Armory Murals Mark 80th Anniversary
When artist Earl Lonsbury painted nearly 1,000 square feet of oil on canvas murals in 1936, the yearlong project was a labor of heroic love. The Bayonne, New Jersey native was commissioned to create a series of reenactments from the 69th Regiment’s most notable missions for their Lexington Avenue Armory headquarters, between 25th and 26th Streets, in the Flatiron District.
Lonsbury was employed by the Federal Art Project, a division of the Works Progress Administration, a relief agency established for Depression-era artists by President Franklin Roosevelt’s New Deal program. During this period, more than 118,000 paintings, sculptures, and murals were produced for public facilities such as libraries, post offices, and armories.
“A series of timeless, priceless murals,” notes Bert Cunningham, the Lexington Avenue Amory’s Regimental Historian and a former 69th Regiment officer, about the featured images in the 1906 Beaux Arts building. “Generations of Regiment members, veterans, families, and the public have viewed the early saga of America’s most famous military unit of Irish heritage.”
Initially formed in 1849, the 1st Battalion 69th Infantry was comprised of Irish immigrants. By 1851, the unit had become part of the New York State Militia and officially named the 69th Regiment. The soldiers soon gained recognition as “the heart of the historic Irish Brigade of the Union Army” during major Civil War battles, including Fredericksburg, Virginia, in 1862, and Gettysburg, Pennsylvania, in 1863. Confederate General Robert E. Lee reportedly dubbed the Regiment “The Fighting 69th,” and Hollywood subsequently used the name as the title for a 1940 James Cagney film based on the troop’s service during World War I.
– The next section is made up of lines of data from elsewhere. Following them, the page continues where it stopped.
(** The object returned by [getCreditNoteDataByIdFromData]. *)
Record CreditNoteData : Type := {
  c_projectName : value;
  c_creditNoteNumber : value;
  c_clientName : value;
  c_clientAddress : value;
  c_clientNumber : value;
  c_creditNoteDate : value;
  c_tax : value;
  c_subtotal : value;
  c_total : value;
  c_exchangeRate : value;
  c_currency : value;
  c_amountInEUR : value;
  c_ourCompany : value;
  c_comment : value;
  c_items : list (list value)
}.

Definition decodeCreditNoteRow (headers row : list value) : CreditNoteData :=
  let ix := indexMapOf headers in
  let get (name : string) := getIdx row (ix !! name) in
  {| c_projectName := get "Project Name";
     c_creditNoteNumber := get "CN Number";
     c_clientName := get "Client Name";
     c_clientAddress := get "Client Address";
     c_clientNumber := get "Client Number";
     c_creditNoteDate := formatDateForInputFromUtils (get "CN Date");
     c_tax := get "Tax Rate (%)";
     c_subtotal := get "Subtotal";
     c_total := get "Total";
     c_exchangeRate := get "Exchange Rate";
     c_currency := get "Currency";
     c_amountInEUR := get "Amount in EUR";
     c_ourCompany := get "Our Company";
     c_comment := get "Comment";
     c_items := parseItems 18 4 (CREDIT_NOTE_TABLE_MAX_ROWS CONFIG) row |}.

(** [rowId == id || rowId === id || rowId.toString() === id.toString()] *)
Definition sameId (rowId id : value) : result bool :=
  if looseEq rowId id || strictEq rowId id then Ok true
  else
    let? a := toStringM rowId in
    let? b := toStringM id in
    Ok (String.eqb a b).

Fixpoint findRowLoosely (rows : list (list value)) (k : option nat) (id : value)
  : result (option (list value)) :=
  match rows with
  | [] => Ok None
  | row :: rows' =>
      let? same := sameId (getIdx row k) id in
      if same then Ok (Some row) else findRowLoosely rows' k id
  end.

(** [getCreditNoteDataByIdFromData(id)] (dataService.js, lines
    1699-1796); [None] stands for [null]. *)
Definition getCreditNoteDataByIdFromData (id : value) : M (option CreditNoteData) :=
  if blankId id then ret None
  else
    let! sheet := readSheet CREDITNOTES in
    let data := getValues sheet in
    let headers := default [] (head data) in
    match findRowLoosely (drop 1 data) (indexMapOf headers !! "ID") id with
    | Ok (Some row) => ret (Some (decodeCreditNoteRow headers row))
    | Ok None => ret None
    | Throw _ => ret None
    end.

End RowCodec.

(* ================================================================== *)
(** ** Record Service *)
(* ================================================================== *)

(** [{ success: true, docUrl, pdfUrl }] or [{ success: false, message }] *)
Inductive outcome : Type :=
| Success (docUrl pdfUrl : string)
| Failure (e : exn).

(** [{ success: true, note }] or [{ success: false, message }] *)
Inductive deletion : Type :=
| Deleted (note : option string)
| NotDeleted (e : exn).

Section RecordService.
Context `{Host}.

(** [Utilities.getUuid()] *)
Definition drawUuid : M string :=
  fun w => (Ok (getUuid (drawn w)), withDrawn (S (drawn w)) w).

(** The body of the renderer once its parameters are bound: the job
    goes to the document platform, which answers with the document or
    throws; the document is a file of the Drive from then on. *)
Definition render (job : RenderJob) : M Doc :=
  fun w =>
    let w1 := withJobs (jobs w ++ [job]) w in
    match renderTemplate job with
    | Ok d => (Ok d, withDrive (<[docId d := false]> (drive w1)) w1)
    | Throw e => (Throw e, w1)
    end.

(** [createInvoiceDoc(data, formattedDate, formattedDueDate, subtotal,
    taxRate, taxAmount, totalAmount, templateId, folderId)]
    (document service, lines 15-78); [args] are the arguments after
    [data], by position. *)
Definition createInvoiceDoc (data : FormData) (args : list value) : M Doc :=
  let templateId := getAt args 6 in
  if truthy templateId then
    render {| jobCreditNote := false;
              jobData := data;
              jobFormattedDate := getAt args 0;
              jobFormattedDueDate := getAt args 1;
              jobSubtotal := getAt args 2;
              jobTaxRate := getAt args 3;
              jobTaxAmount := getAt args 4;
              jobTotalAmount := getAt args 5;
              jobTemplateId := templateId;
              jobFolderId := getAt args 7 |}
  else throw NoTemplateId.

(** [createCreditNoteDoc(data, formattedDate, subtotal, taxRate,
    taxAmount, totalAmount, templateId, folderId)]
    (document service, lines 356-417) *)
Definition createCreditNoteDoc (data : FormData) (args : list value) : M Doc :=
  let templateId := getAt args 5 in
  if truthy templateId then
    render {| jobCreditNote := true;
              jobData := data;
              jobFormattedDate := getAt args 0;
              jobFormattedDueDate := VUndef;
              jobSubtotal := getAt args 1;
              jobTaxRate := getAt args 2;
              jobTaxAmount := getAt args 3;
              jobTotalAmount := getAt args 4;
              jobTemplateId := templateId;
              jobFolderId := getAt args 6 |}
  else throw NoCreditNoteTemplate.

(** The characters removed from a file name: backslash, slash, colon,
    star, question mark, double quote, angle brackets, bar. *)
Definition unsafeChar (c : ascii) : bool :=
  existsb (N.eqb (Str.code c)) [92; 47; 58; 42; 63; 34; 60; 62; 124]%N.

(** [(v || "")], with those characters removed, trimmed. *)
Definition cleanName (v : value) : result string :=
  let? s := asString (orElse v (VStr "")) in
  Ok (Str.trim (Str.ofBytes (filter (fun c => unsafeChar c = false) (Str.bytes s)))).

(** The export: [doc.getAs("application/pdf")], with the null check
    where the code has one, the output folder, the file name, the file. *)
Definition savePdf (checked : bool) (doc : Doc) (stem : string)
    (company client : value) : M string :=
  if checked && negb (bool_decide (is_Some (docPdf doc)))
  then throw (Error "Failed to generate PDF content from the document.")
  else
    let! _ := lift outputFolder in
    let! cleanCompany := lift (cleanName company) in
    let! cleanClient := lift (cleanName client) in
    lift (createPdfFile (docPdf doc)
            (stem +:+ "_" +:+ cleanCompany +:+ "-" +:+ cleanClient +:+ ".pdf")).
Lonsbury’s role as Regiment storyteller appears on four basement walls in the Armory’s designated Mural Room. His portrait of Marye’s Heights on the East wall “depicts the Irish Brigade, including the 69th, led by General Thomas F. Meagher, making one of its six frantic dashes against withering Confederate musket and cannon fire from the sunken road and heights above the line at Fredericksburg on December 13, 1862,” describes Cunningham. “The Irish fought valiantly and lost many, but did not breech the defense. The Confederates hailed their fearlessness.”
The West wall features Battle of the Ourcq. “It was at this battle in France, in July 1918, in which [Trees poet and 69th Regiment enlistee] Joyce Kilmer was killed by a sniper while out scouting the battle area,” says Cunningham. “This was also the battle where Father Francis P. Duffy was actively out on the battlefield pulling in wounded soldiers to safety and for medical attention, which was in violation of Army regulations prohibiting chaplains from being at the battlefront. Father Duffy was always at the battlefront with the troops, which is one of the reasons he was so admired.”
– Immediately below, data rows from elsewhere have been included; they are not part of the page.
(** A store failure other than AlreadyExists reaches the caller of the edge
    registrar unchanged. *)
Example put_parent_on_unavailable_store :
  exec UnavailableStore.handle (put_parent_context_if_not_exists 1 2) tt
  = (Err (StoreError "UNAVAILABLE"), tt,
     [Ev (put_parent_contexts (ParentContext.mk 1 2)) (Err (StoreError "UNAVAILABLE"))]).
Proof. vm_compute. reflexivity. Qed.

(** Registering p1 twice, starting from the empty store: the first call
    registers the type and inserts the context, which gets id 1; the second
    call finds that context with its first lookup and changes nothing. *)
Example register_twice_from_empty_store :
  exec MemStore.handle (_register_context_if_not_exist examples.p1 None) MemStore.empty
  = (Ok examples.pipeline_context, examples.store_with_pipeline,
     [Ev (get_context_by_type_and_name "pipeline" "p1") (Ok None);
      Ev (register_type_if_not_exist (ContextSpec.type examples.p1))
         (Ok (ContextType.mk 1 "pipeline" ∅));
      Ev (put_contexts (Context.mk 0 1 "p1" ∅ ∅)) (Ok 1%Z)])
  /\ exec MemStore.handle (_register_context_if_not_exist examples.p1 None)
       examples.store_with_pipeline
     = (Ok examples.pipeline_context, examples.store_with_pipeline,
        [Ev (get_context_by_type_and_name "pipeline" "p1")
            (Ok (Some examples.pipeline_context))]).
Proof. split; vm_compute; reflexivity. Qed.

Lemma generate_context_proto_places_properties_witness :
  exists context,
    result_of (exec MemStore.handle (_generate_context_proto examples.owned_spec)
                 MemStore.empty) = Ok context
    /\ Context.properties context !! "owner" = Some (string_value "ml")
    /\ Context.custom_properties context !! "owner" = None
    /\ Context.custom_properties context !! "note" = Some (int_value 7)
    /\ Context.properties context !! "note" = None.
Proof.
  assert (MemStore.handle (register_type_if_not_exist (ContextSpec.type examples.owned_spec))
            MemStore.empty
          = (Ok examples.owned_registered, examples.store_with_owned_type))
    as Hensure by (vm_compute; reflexivity).
  destruct (generate_context_proto_places_properties MemStore.handle MemStore.empty
              examples.store_with_owned_type examples.owned_spec
              examples.owned_registered Hensure)
    as (built & Hrun & _ & Hplaced).
  destruct built as [context | e]; [| vm_compute in Hrun; discriminate].
  destruct Hplaced as (_ & _ & Hdeclared & _).
  exists context. rewrite Hrun. split; [reflexivity |].
  assert (ContextType.properties examples.owned_registered !! "owner" = Some STRING)
    as Howner_kind by (vm_compute; reflexivity).
  assert (ContextType.properties examples.owned_registered !! "note" = None)
    as Hnote_kind by (vm_compute; reflexivity).
  pose proof (Hdeclared "owner" (string_value "ml") eq_refl) as Howner.
  pose proof (Hdeclared "note" (int_value 7) eq_refl) as Hnote.
  rewrite Howner_kind in Howner. rewrite Hnote_kind in Hnote.
  destruct Howner as (_ & Hp & Hc). destruct Hnote as (Hc' & Hp'). auto.
Defined.

(** A value of the wrong kind under a declared key: the builder raises the
    mismatch with the actual kind, the declared kind and the key. *)
Example generate_context_proto_mismatch :
  result_of (exec MemStore.handle (_generate_context_proto examples.mistyped_spec)
               MemStore.empty)
  = Err (RuntimeError INT STRING "owner").
Proof. vm_compute. reflexivity. Qed.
The mural scenes on the South wall are The Wheatfield at Gettysburg in 1863, a New York welcome home parade in 1865, Camp Life in Tampa, Florida, during the 1898 Spanish-American War activation, and Over There, which is the largest of those panels, explains Cunningham. “It shows the infantry being transported in November 1917 to France on the S.S. America, once the luxury German passenger liner Amerika, which was impounded in a U.S. port at the outbreak of World War I in 1914.”
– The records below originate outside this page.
(** ** The orchestrator in the sample world *)

Lemma processIncidentUpdate_stops_at_first_failure_witness :
  IssueName (Incident_ExternalIssueReference
               (selectIncident Scenario.three_fields)) <> EmptyString
  /\ Incident_CustomFieldEntries (selectIncident Scenario.three_fields)
     = [Sample.entry "Severity" [Sample.value_of "legacy"]]
       ++ Sample.entry "Impacted component"
            [Sample.value_of "teletraan"; Sample.value_of "ark"]
          :: [Sample.entry "Responsible components" [Sample.value_of "ark"]]
  /\ run (processFieldEntries Sample.refusing Sample.config "PIN-7"
            [Sample.entry "Severity" [Sample.value_of "legacy"]])
       ([] ++ [Logged (LogProcessingIssue "PIN-7")])
     = (Ok tt, [Logged (LogProcessingIssue "PIN-7")])
  /\ run (processIncidentUpdate Sample.refusing Sample.config
            Scenario.three_fields) []
     = (Err (ErrJiraStatus 400),
        snd (run (processComponentField Sample.refusing Sample.config
                    (Sample.entry "Impacted component"
                       [Sample.value_of "teletraan"; Sample.value_of "ark"])
                    "PIN-7" Sample.impacted)
               ([Logged (LogProcessingIssue "PIN-7")]
                ++ [Logged LogProcessingImpacted]))
        ++ [Logged (LogFailedImpacted (ErrJiraStatus 400))]).
Proof.
  split; [discriminate|]. split; [reflexivity|].
  split; [vm_compute; reflexivity|].
  apply (proj1 (processIncidentUpdate_stops_at_first_failure Sample.refusing
                  Sample.config Scenario.three_fields
                  [Sample.entry "Severity" [Sample.value_of "legacy"]]
                  (Sample.entry "Impacted component"
                     [Sample.value_of "teletraan"; Sample.value_of "ark"])
                  [Sample.entry "Responsible components" [Sample.value_of "ark"]]
                  [] [Logged (LogProcessingIssue "PIN-7")]
                  ltac:(discriminate) ltac:(reflexivity)
                  ltac:(vm_compute; reflexivity))).
  - reflexivity.
  - vm_compute. reflexivity.
Defined.

(** The same run seen from outside: the unmapped field costs nothing, the
    impacted field is looked up and refused twice, and the responsible
    field that follows is never reached. *)
Example sample_stop_three :
  let '(res, t) :=
    run (processIncidentUpdate Sample.refusing Sample.config
           Scenario.three_fields) [] in
  res = Err (ErrJiraStatus 400)
  /\ upstream_calls t
     = [ Sent (catalog_request Sample.config "teletraan");
         Sent (catalog_request Sample.config "ark");
         Sent (jira_request Sample.config "PIN-7" "customfield_10234"
                 [Sample.v3; Sample.v4]);
         Sent (jira_request Sample.config "PIN-7" "customfield_10234"
                 [Sample.v3]) ].
Proof. vm_compute. split; reflexivity. Qed.

(** Both writes of the first field are refused; the run ends there: the
    second field is neither looked up a second time nor written. *)
Example sample_stop :
  let '(res, t) :=
    run (processIncidentUpdate Sample.refusing Sample.config Sample.two_fields)
      [] in
  res = Err (ErrJiraStatus 400)
  /\ upstream_calls t
     = [ Sent (catalog_request Sample.config "teletraan");
         Sent (catalog_request Sample.config "ark");
         Sent (jira_request Sample.config "PIN-7" "customfield_10234"
                 [Sample.v3; Sample.v4]);
         Sent (jira_request Sample.config "PIN-7" "customfield_10234"
                 [Sample.v3]) ].
Proof. vm_compute. split; reflexivity. Qed.

(** With a ticketing system that takes one value per field, both fields
    are written, in the order of the event. *)
Example sample_both_fields :
  let '(res, t) :=
    run (processIncidentUpdate Sample.env Sample.config Sample.two_fields) [] in
  res = Ok tt
  /\ List.filter is_put t
     = [ Sent (jira_request Sample.config "PIN-7" "customfield_10234"
                 [Sample.v3; Sample.v4]);
         Sent (jira_request Sample.config "PIN-7" "customfield_10234"
                 [Sample.v3]);
         Sent (jira_request Sample.config "PIN-7" "customfield_10235"
                 [Sample.v4]) ].
Proof. vm_compute. split; reflexivity. Qed.

Lemma webhookHandler_no_linked_issue_witness :
  Request_Method (Sample.post "no-issue") = "POST"
  /\ Request_ReadAll (Sample.post "no-issue") = Ok "no-issue"
  /\ Unmarshal_IncidentData Sample.env "no-issue" = Ok Sample.no_issue
  /\ run (webhookHandler Sample.env Sample.config (Sample.post "no-issue")) []
     = (http_Error "Processing failed" 500,
        [] ++ [ Logged (LogWebhookReceived
                          (Request_RemoteAddr (Sample.post "no-issue")));
                Logged (LogProcessingEventType (EventType Sample.no_issue));
                Logged (LogFailedProcess ErrNoJiraIssue) ]).
Proof.
  split; [reflexivity|]. split; [reflexivity|]. split; [reflexivity|].
  apply (webhookHandler_no_linked_issue Sample.env Sample.config
           (Sample.post "no-issue") "no-issue" Sample.no_issue []);
    [reflexivity | reflexivity | reflexivity | left; split; reflexivity].
Defined.

Lemma webhookHandler_event_kinds_witness :
  (Request_Method (Sample.post "created") = "POST"
   /\ Request_ReadAll (Sample.post "created") = Ok "created"
   /\ Unmarshal_IncidentData Sample.env "created" = Ok Sample.created
   /\ run (webhookHandler Sample.env Sample.config (Sample.post "created")) []
      = (write_status "ignored",
         ([] ++ [ Logged (LogWebhookReceived
                            (Request_RemoteAddr (Sample.post "created")));
                  Logged (LogProcessingEventType (EventType Sample.created)) ])
         ++ [Logged (LogIgnoringEventType (EventType Sample.created))]))
  /\ (Request_Method (Sample.post "updated-v2") = "POST"
      /\ Request_ReadAll (Sample.post "updated-v2") = Ok "updated-v2"
      /\ Unmarshal_IncidentData Sample.env "updated-v2" = Ok Sample.updated_v2
      /\ EventType Sample.updated_v2 = "public_incident.incident_updated_v2"
      /\ forall t',
           run (processIncidentUpdate Sample.env Sample.config
                  Sample.updated_v2) t'
           = run (processFieldEntries Sample.env Sample.config "PIN-8"
                    [Sample.entry "Responsible components"
                       [Sample.value_of "ark"]])
               (t' ++ [Logged (LogProcessingIssue "PIN-8")])).
Proof.
  split.
  - split; [reflexivity|]. split; [reflexivity|]. split; [reflexivity|].
    apply (webhookHandler_event_kinds Sample.env Sample.config
             (Sample.post "created") "created" Sample.created []);
      [reflexivity | reflexivity | reflexivity | discriminate | discriminate].
  - split; [reflexivity|]. split; [reflexivity|]. split; [reflexivity|].
    split; [reflexivity|].
    apply (proj1 (proj1 (proj2 (proj2
             (webhookHandler_event_kinds Sample.env Sample.config
                (Sample.post "updated-v2") "updated-v2" Sample.updated_v2 []
                eq_refl eq_refl eq_refl)))
             eq_refl)).
Defined.

(** The v2 kind works on the sub-object of its name: issue "PIN-8" and the
    responsible field, not the default sub-object that came along. *)
Example sample_updated_v2 :
  let '(resp, t) :=
    run (webhookHandler Sample.env Sample.config (Sample.post "updated-v2")) []
  in
  resp = write_status "success"
  /\ upstream_calls t
     = [ Sent (catalog_request Sample.config "ark");
         Sent (jira_request Sample.config "PIN-8" "customfield_10235"
                 [Sample.v4]) ].
Proof. vm_compute. split; reflexivity. Qed.

Example sample_malformed :
  run (webhookHandler Sample.env Sample.config (Sample.post "{")) []
  = (http_Error "Invalid JSON payload" 400,
     [ Logged (LogWebhookReceived "10.0.0.1:4000");
       Logged (LogFailedDecodePayload "invalid character") ]).
Proof. vm_compute. reflexivity. Qed.

(** * Further properties of the code *)

(** ** Startup *)

Section StartupFacts.

Import Startup.

Context (environ : gmap string string).

Lemma getEnv_provided (key defaultValue value : string) :
  environ !! key = Some value -> value <> EmptyString ->
  getEnv environ key defaultValue = value.
Proof.
  intros Hk Hv. unfold getEnv, os_Getenv. rewrite Hk. simpl.
  rewrite bool_decide_eq_true_2 by exact Hv. reflexivity.
Qed.

Lemma getEnv_not_provided (key defaultValue : string) :
  ~ provided environ key -> getEnv environ key defaultValue = defaultValue.
Proof.
  intros Hn. unfold getEnv, os_Getenv.
  destruct (environ !! key) as [value|] eqn:Hk; simpl.
  - case_bool_decide as Hv; [|reflexivity].
    exfalso. apply Hn. exists value. auto.
  - reflexivity.
Qed.

Lemma provided_dec (key : string) : provided environ key \/ ~ provided environ key.
Proof.
  destruct (environ !! key) as [value|] eqn:Hk.
  - destruct (decide (value = EmptyString)) as [->|Hv].
    + right. intros (v & Hv & Hne). congruence.
    + left. exists value. auto.
  - right. intros (v & Hv & _). congruence.
Qed.

Lemma getEnv_required (key : string) :
  getEnv environ key EmptyString = EmptyString <-> ~ provided environ key.
Proof.
  split.
  - intros He (value & Hk & Hv).
    rewrite (getEnv_provided _ _ _ Hk Hv) in He. contradiction.
  - apply getEnv_not_provided.
Qed.

End StartupFacts.

Lemma getEnv_empty_default (environ : gmap string string)
    (key defaultValue : string) :
  Startup.getEnv environ key defaultValue = EmptyString ->
  defaultValue = EmptyString.
Proof.
  intros He. destruct (provided_dec environ key) as [(v & Hk & Hv)|Hn].
  - rewrite (getEnv_provided _ _ _ _ Hk Hv) in He. contradiction.
  - rewrite (getEnv_not_provided _ _ _ Hn) in He. exact He.
Qed.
The three panels on the North wall, Lexington, Valley Forge, and Yorktown, “capture the Militia’s role, later in history to become what is now the citizen soldiers of the National Guard, in the American Revolution,” reveals Cunningham, who also conducts the Armory’s appointment only tours. “All the murals are unique treasures and we need to have them preserved, restored, and kept in the best shape possible for future generations. I have a true love for the Regiment and its history and I enjoy sharing it with others.”
Image: Battle of the Ourcq mural
Image Credit: Photograph by Steve Shilling,
Steve Shilling Media.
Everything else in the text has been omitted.